» **Exercise**: Repeat exactly, and only, the lines of the entries below from the one with "Record Session := mkSession" through the one with "ae_EventType : string;", both ends included.
»»
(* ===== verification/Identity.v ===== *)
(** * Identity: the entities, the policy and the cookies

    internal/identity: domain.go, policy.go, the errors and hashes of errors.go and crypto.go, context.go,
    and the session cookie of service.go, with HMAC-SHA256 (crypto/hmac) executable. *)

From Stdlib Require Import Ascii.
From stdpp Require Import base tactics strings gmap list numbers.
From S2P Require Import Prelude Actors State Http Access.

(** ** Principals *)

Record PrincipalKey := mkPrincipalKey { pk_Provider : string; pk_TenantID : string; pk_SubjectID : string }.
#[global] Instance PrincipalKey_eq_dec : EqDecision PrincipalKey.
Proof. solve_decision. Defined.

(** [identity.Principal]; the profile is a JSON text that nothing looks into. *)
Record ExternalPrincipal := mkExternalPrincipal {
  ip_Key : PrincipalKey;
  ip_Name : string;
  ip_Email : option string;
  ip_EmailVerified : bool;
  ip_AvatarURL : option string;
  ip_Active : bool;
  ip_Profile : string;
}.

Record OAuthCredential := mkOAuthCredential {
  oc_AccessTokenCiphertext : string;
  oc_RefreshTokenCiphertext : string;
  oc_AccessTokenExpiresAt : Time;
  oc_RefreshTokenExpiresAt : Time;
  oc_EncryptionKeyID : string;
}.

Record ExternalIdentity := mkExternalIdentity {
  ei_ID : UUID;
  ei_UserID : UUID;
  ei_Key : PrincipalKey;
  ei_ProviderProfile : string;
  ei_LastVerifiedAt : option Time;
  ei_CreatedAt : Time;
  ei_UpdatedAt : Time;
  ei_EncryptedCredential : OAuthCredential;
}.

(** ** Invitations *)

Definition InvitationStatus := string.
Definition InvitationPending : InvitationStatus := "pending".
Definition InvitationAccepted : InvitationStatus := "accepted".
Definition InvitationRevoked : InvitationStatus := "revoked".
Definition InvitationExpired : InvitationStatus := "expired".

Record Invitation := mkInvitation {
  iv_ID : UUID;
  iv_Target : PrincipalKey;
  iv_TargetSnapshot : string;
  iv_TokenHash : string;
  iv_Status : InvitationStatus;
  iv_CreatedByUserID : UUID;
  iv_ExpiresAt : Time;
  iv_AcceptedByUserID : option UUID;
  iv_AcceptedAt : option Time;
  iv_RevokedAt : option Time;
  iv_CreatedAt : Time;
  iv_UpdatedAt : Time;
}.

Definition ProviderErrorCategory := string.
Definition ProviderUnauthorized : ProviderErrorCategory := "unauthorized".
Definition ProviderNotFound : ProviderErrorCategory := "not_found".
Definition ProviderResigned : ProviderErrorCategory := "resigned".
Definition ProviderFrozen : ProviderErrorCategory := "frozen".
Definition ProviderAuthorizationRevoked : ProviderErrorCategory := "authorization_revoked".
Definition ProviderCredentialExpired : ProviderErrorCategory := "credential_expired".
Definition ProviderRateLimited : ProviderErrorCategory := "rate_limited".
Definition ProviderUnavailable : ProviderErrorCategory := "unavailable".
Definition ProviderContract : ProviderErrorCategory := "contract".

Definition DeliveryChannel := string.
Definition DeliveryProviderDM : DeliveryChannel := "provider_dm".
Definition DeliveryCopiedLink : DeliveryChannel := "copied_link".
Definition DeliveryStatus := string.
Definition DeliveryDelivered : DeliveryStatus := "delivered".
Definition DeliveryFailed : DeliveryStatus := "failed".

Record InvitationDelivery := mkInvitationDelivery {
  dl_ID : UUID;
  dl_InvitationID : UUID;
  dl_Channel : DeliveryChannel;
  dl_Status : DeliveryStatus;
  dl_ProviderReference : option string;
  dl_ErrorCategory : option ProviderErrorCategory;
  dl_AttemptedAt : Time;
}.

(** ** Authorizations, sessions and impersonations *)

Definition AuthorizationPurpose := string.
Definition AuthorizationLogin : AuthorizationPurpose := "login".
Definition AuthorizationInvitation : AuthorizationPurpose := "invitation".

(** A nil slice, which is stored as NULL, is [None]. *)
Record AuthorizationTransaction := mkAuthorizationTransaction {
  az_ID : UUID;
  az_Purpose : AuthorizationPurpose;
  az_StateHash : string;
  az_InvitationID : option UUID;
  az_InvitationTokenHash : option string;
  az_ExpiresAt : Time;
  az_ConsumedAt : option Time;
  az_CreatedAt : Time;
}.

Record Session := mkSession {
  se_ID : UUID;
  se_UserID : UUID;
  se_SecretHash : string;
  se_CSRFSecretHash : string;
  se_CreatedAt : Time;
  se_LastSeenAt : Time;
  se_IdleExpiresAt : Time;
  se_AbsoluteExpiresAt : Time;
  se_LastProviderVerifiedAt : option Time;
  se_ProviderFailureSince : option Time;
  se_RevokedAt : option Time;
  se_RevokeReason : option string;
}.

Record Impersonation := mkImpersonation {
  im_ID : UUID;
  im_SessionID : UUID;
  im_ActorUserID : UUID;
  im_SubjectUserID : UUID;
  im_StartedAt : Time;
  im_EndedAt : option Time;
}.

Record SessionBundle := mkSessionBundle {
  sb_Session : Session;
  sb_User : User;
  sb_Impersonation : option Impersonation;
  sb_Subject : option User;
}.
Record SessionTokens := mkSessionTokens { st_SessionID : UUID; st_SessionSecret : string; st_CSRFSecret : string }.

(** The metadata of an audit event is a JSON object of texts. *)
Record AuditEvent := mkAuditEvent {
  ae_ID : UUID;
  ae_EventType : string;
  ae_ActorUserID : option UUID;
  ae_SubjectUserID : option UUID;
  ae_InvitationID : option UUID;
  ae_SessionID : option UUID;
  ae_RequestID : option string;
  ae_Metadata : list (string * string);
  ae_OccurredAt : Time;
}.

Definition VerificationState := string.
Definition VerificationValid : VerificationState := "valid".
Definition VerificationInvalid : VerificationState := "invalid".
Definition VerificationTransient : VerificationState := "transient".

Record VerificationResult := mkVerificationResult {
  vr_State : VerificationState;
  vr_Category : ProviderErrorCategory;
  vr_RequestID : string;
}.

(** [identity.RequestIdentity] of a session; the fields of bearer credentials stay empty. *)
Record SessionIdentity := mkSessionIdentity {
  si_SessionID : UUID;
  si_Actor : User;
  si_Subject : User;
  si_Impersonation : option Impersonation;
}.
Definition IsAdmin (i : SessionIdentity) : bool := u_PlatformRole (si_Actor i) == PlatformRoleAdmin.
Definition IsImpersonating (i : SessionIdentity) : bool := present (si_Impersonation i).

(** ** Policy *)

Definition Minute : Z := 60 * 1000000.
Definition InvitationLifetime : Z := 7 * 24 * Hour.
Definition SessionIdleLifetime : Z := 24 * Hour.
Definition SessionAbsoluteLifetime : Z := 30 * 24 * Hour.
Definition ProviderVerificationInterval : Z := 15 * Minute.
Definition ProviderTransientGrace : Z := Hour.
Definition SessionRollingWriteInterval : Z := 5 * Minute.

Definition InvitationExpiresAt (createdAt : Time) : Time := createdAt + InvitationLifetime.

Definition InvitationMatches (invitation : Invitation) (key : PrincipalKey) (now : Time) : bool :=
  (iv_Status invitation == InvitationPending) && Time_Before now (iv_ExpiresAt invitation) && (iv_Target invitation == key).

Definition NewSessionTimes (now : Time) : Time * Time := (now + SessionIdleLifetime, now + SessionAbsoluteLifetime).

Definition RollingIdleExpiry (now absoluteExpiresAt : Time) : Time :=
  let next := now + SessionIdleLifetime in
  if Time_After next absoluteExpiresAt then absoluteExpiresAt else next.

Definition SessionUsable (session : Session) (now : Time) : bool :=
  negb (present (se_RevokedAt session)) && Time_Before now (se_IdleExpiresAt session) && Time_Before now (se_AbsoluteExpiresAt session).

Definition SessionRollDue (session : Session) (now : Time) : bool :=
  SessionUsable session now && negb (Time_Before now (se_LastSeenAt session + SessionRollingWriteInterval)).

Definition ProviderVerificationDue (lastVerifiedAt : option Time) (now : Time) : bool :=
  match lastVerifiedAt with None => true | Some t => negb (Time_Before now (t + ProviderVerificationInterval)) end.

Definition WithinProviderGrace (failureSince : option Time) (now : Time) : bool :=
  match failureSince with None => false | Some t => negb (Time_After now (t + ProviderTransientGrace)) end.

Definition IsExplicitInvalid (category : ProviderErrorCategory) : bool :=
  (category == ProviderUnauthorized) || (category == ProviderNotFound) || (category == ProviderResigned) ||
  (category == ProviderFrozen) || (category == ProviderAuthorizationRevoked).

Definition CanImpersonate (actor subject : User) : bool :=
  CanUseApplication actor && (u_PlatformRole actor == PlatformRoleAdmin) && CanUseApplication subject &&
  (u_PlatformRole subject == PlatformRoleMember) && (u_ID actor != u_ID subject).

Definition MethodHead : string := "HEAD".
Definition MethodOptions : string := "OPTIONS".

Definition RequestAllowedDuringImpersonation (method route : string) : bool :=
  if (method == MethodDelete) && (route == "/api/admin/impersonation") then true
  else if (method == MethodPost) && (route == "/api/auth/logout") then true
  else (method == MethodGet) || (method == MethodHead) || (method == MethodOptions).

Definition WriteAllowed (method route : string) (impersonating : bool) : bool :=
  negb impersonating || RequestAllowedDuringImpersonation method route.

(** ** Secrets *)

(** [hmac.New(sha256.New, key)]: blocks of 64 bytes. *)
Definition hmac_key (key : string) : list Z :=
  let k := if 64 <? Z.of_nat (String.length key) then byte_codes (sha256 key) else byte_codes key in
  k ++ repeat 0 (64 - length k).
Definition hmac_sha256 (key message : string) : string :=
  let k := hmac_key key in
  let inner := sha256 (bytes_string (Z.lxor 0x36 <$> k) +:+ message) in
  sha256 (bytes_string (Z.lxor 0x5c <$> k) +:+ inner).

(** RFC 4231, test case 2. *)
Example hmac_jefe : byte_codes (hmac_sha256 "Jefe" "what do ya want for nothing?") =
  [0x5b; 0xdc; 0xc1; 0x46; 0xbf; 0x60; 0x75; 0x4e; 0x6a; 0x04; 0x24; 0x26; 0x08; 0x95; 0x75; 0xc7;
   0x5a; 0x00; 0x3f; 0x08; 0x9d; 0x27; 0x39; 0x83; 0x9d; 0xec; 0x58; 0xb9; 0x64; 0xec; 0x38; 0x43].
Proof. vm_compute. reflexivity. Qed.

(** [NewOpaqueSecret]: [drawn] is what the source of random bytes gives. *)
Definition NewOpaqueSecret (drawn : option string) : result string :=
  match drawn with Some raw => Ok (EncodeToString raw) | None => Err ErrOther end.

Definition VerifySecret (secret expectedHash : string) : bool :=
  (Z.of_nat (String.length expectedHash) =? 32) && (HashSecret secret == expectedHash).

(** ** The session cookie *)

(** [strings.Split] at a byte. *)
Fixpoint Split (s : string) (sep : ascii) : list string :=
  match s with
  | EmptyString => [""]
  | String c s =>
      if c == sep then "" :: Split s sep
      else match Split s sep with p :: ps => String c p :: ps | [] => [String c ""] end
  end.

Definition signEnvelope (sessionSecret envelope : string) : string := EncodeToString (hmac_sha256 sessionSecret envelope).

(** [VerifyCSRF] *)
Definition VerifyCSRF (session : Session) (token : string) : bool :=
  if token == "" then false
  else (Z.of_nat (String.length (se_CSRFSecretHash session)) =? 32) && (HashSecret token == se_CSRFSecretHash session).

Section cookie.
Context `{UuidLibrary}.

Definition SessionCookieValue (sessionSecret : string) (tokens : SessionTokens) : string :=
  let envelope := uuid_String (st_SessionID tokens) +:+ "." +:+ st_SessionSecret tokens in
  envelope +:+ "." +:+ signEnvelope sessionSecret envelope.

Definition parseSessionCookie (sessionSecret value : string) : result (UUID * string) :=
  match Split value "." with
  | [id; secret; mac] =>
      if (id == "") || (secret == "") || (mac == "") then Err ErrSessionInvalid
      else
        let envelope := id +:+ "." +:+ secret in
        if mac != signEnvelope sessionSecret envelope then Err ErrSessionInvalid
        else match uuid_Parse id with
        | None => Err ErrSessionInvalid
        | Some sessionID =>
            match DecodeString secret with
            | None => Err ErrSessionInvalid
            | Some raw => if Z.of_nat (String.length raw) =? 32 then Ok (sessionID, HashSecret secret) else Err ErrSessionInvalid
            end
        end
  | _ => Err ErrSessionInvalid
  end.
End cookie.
««
» **Result of the exercise**:
Record Session := mkSession {
  se_ID : UUID;
  se_UserID : UUID;
  se_SecretHash : string;
  se_CSRFSecretHash : string;
  se_CreatedAt : Time;
  se_LastSeenAt : Time;
  se_IdleExpiresAt : Time;
  se_AbsoluteExpiresAt : Time;
  se_LastProviderVerifiedAt : option Time;
  se_ProviderFailureSince : option Time;
  se_RevokedAt : option Time;
  se_RevokeReason : option string;
}.

Record Impersonation := mkImpersonation {
  im_ID : UUID;
  im_SessionID : UUID;
  im_ActorUserID : UUID;
  im_SubjectUserID : UUID;
  im_StartedAt : Time;
  im_EndedAt : option Time;
}.

Record SessionBundle := mkSessionBundle {
  sb_Session : Session;
  sb_User : User;
  sb_Impersonation : option Impersonation;
  sb_Subject : option User;
}.
Record SessionTokens := mkSessionTokens { st_SessionID : UUID; st_SessionSecret : string; st_CSRFSecret : string }.

(** The metadata of an audit event is a JSON object of texts. *)
Record AuditEvent := mkAuditEvent {
  ae_ID : UUID;
  ae_EventType : string;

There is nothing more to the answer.